--- About this task ---
Below are some records; return each one exactly.

--- Entries shown ---
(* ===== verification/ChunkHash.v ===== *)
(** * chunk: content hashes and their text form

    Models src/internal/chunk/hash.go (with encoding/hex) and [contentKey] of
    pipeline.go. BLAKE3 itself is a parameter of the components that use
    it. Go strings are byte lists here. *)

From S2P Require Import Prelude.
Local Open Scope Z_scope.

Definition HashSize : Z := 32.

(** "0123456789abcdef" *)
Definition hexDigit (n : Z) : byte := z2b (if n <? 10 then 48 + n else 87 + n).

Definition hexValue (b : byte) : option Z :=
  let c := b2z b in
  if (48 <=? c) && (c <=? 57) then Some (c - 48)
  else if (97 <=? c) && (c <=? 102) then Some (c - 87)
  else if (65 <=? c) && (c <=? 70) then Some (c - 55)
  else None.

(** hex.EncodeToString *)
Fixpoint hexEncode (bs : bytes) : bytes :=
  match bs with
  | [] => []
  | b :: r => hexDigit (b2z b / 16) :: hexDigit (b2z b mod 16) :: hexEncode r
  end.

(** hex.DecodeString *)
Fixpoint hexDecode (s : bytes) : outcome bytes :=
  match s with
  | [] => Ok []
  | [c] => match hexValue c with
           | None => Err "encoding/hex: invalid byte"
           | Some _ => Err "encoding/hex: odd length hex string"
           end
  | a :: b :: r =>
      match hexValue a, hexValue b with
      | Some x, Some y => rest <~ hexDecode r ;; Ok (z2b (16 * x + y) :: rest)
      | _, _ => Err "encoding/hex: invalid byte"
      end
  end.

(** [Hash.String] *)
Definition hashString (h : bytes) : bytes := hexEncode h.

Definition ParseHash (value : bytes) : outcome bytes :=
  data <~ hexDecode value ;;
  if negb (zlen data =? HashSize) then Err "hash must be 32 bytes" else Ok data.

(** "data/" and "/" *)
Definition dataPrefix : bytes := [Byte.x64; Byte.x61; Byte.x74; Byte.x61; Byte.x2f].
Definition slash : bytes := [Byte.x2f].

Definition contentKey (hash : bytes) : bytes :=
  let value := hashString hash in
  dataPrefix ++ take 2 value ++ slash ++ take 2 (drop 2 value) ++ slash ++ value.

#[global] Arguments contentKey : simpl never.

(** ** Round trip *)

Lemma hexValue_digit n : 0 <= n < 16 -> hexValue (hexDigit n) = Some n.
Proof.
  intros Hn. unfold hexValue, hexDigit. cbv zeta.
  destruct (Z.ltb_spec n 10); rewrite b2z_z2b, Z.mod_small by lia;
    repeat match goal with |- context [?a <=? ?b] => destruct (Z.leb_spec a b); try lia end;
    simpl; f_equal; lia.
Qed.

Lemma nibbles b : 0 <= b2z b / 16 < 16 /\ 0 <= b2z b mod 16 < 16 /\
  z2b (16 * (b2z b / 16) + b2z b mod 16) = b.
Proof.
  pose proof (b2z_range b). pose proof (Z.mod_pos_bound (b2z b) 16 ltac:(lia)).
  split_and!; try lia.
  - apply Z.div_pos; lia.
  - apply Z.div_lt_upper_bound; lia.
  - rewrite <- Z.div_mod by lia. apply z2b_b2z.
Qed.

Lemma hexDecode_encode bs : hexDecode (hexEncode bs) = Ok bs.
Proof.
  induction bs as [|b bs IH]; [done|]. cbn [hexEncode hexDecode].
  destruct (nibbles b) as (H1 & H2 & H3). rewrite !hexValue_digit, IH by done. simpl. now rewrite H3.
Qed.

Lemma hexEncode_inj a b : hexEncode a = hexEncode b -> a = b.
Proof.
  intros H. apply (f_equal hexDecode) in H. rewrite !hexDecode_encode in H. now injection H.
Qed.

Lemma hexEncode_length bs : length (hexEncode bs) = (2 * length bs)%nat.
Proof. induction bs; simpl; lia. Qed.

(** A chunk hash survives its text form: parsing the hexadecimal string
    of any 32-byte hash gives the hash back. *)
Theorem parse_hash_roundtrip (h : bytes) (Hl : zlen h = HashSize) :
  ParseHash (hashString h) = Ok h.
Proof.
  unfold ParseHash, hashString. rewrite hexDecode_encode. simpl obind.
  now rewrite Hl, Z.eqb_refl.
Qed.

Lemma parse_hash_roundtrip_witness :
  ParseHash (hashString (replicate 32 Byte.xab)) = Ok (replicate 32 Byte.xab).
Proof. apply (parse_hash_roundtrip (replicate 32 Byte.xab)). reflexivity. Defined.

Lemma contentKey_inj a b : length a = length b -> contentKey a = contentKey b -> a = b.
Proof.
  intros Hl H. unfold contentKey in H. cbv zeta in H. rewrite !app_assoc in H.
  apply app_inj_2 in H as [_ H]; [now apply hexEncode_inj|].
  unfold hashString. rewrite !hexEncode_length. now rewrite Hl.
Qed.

--- Exercise solution ---
(* ===== verification/ChunkHash.v ===== *)
(** * chunk: content hashes and their text form

    Models src/internal/chunk/hash.go (with encoding/hex) and [contentKey] of
    pipeline.go. BLAKE3 itself is a parameter of the components that use
    it. Go strings are byte lists here. *)

From S2P Require Import Prelude.
Local Open Scope Z_scope.

Definition HashSize : Z := 32.

(** "0123456789abcdef" *)
Definition hexDigit (n : Z) : byte := z2b (if n <? 10 then 48 + n else 87 + n).

Definition hexValue (b : byte) : option Z :=
  let c := b2z b in
  if (48 <=? c) && (c <=? 57) then Some (c - 48)
  else if (97 <=? c) && (c <=? 102) then Some (c - 87)
  else if (65 <=? c) && (c <=? 70) then Some (c - 55)
  else None.

(** hex.EncodeToString *)
Fixpoint hexEncode (bs : bytes) : bytes :=
  match bs with
  | [] => []
  | b :: r => hexDigit (b2z b / 16) :: hexDigit (b2z b mod 16) :: hexEncode r
  end.

(** hex.DecodeString *)
Fixpoint hexDecode (s : bytes) : outcome bytes :=
  match s with
  | [] => Ok []
  | [c] => match hexValue c with
           | None => Err "encoding/hex: invalid byte"
           | Some _ => Err "encoding/hex: odd length hex string"
           end
  | a :: b :: r =>
      match hexValue a, hexValue b with
      | Some x, Some y => rest <~ hexDecode r ;; Ok (z2b (16 * x + y) :: rest)
      | _, _ => Err "encoding/hex: invalid byte"
      end
  end.

(** [Hash.String] *)
Definition hashString (h : bytes) : bytes := hexEncode h.

Definition ParseHash (value : bytes) : outcome bytes :=
  data <~ hexDecode value ;;
  if negb (zlen data =? HashSize) then Err "hash must be 32 bytes" else Ok data.

(** "data/" and "/" *)
Definition dataPrefix : bytes := [Byte.x64; Byte.x61; Byte.x74; Byte.x61; Byte.x2f].
Definition slash : bytes := [Byte.x2f].

Definition contentKey (hash : bytes) : bytes :=
  let value := hashString hash in
  dataPrefix ++ take 2 value ++ slash ++ take 2 (drop 2 value) ++ slash ++ value.

#[global] Arguments contentKey : simpl never.

(** ** Round trip *)

Lemma hexValue_digit n : 0 <= n < 16 -> hexValue (hexDigit n) = Some n.
Proof.
  intros Hn. unfold hexValue, hexDigit. cbv zeta.
  destruct (Z.ltb_spec n 10); rewrite b2z_z2b, Z.mod_small by lia;
    repeat match goal with |- context [?a <=? ?b] => destruct (Z.leb_spec a b); try lia end;
    simpl; f_equal; lia.
Qed.

Lemma nibbles b : 0 <= b2z b / 16 < 16 /\ 0 <= b2z b mod 16 < 16 /\
  z2b (16 * (b2z b / 16) + b2z b mod 16) = b.
Proof.
  pose proof (b2z_range b). pose proof (Z.mod_pos_bound (b2z b) 16 ltac:(lia)).
  split_and!; try lia.
  - apply Z.div_pos; lia.
  - apply Z.div_lt_upper_bound; lia.
  - rewrite <- Z.div_mod by lia. apply z2b_b2z.
Qed.

Lemma hexDecode_encode bs : hexDecode (hexEncode bs) = Ok bs.
Proof.
  induction bs as [|b bs IH]; [done|]. cbn [hexEncode hexDecode].
  destruct (nibbles b) as (H1 & H2 & H3). rewrite !hexValue_digit, IH by done. simpl. now rewrite H3.
Qed.

Lemma hexEncode_inj a b : hexEncode a = hexEncode b -> a = b.
Proof.
  intros H. apply (f_equal hexDecode) in H. rewrite !hexDecode_encode in H. now injection H.
Qed.

Lemma hexEncode_length bs : length (hexEncode bs) = (2 * length bs)%nat.
Proof. induction bs; simpl; lia. Qed.

(** A chunk hash survives its text form: parsing the hexadecimal string
    of any 32-byte hash gives the hash back. *)
Theorem parse_hash_roundtrip (h : bytes) (Hl : zlen h = HashSize) :
  ParseHash (hashString h) = Ok h.
Proof.
  unfold ParseHash, hashString. rewrite hexDecode_encode. simpl obind.
  now rewrite Hl, Z.eqb_refl.
Qed.

Lemma parse_hash_roundtrip_witness :
  ParseHash (hashString (replicate 32 Byte.xab)) = Ok (replicate 32 Byte.xab).
Proof. apply (parse_hash_roundtrip (replicate 32 Byte.xab)). reflexivity. Defined.

Lemma contentKey_inj a b : length a = length b -> contentKey a = contentKey b -> a = b.
Proof.
  intros Hl H. unfold contentKey in H. cbv zeta in H. rewrite !app_assoc in H.
  apply app_inj_2 in H as [_ H]; [now apply hexEncode_inj|].
  unfold hashString. rewrite !hexEncode_length. now rewrite Hl.
Qed.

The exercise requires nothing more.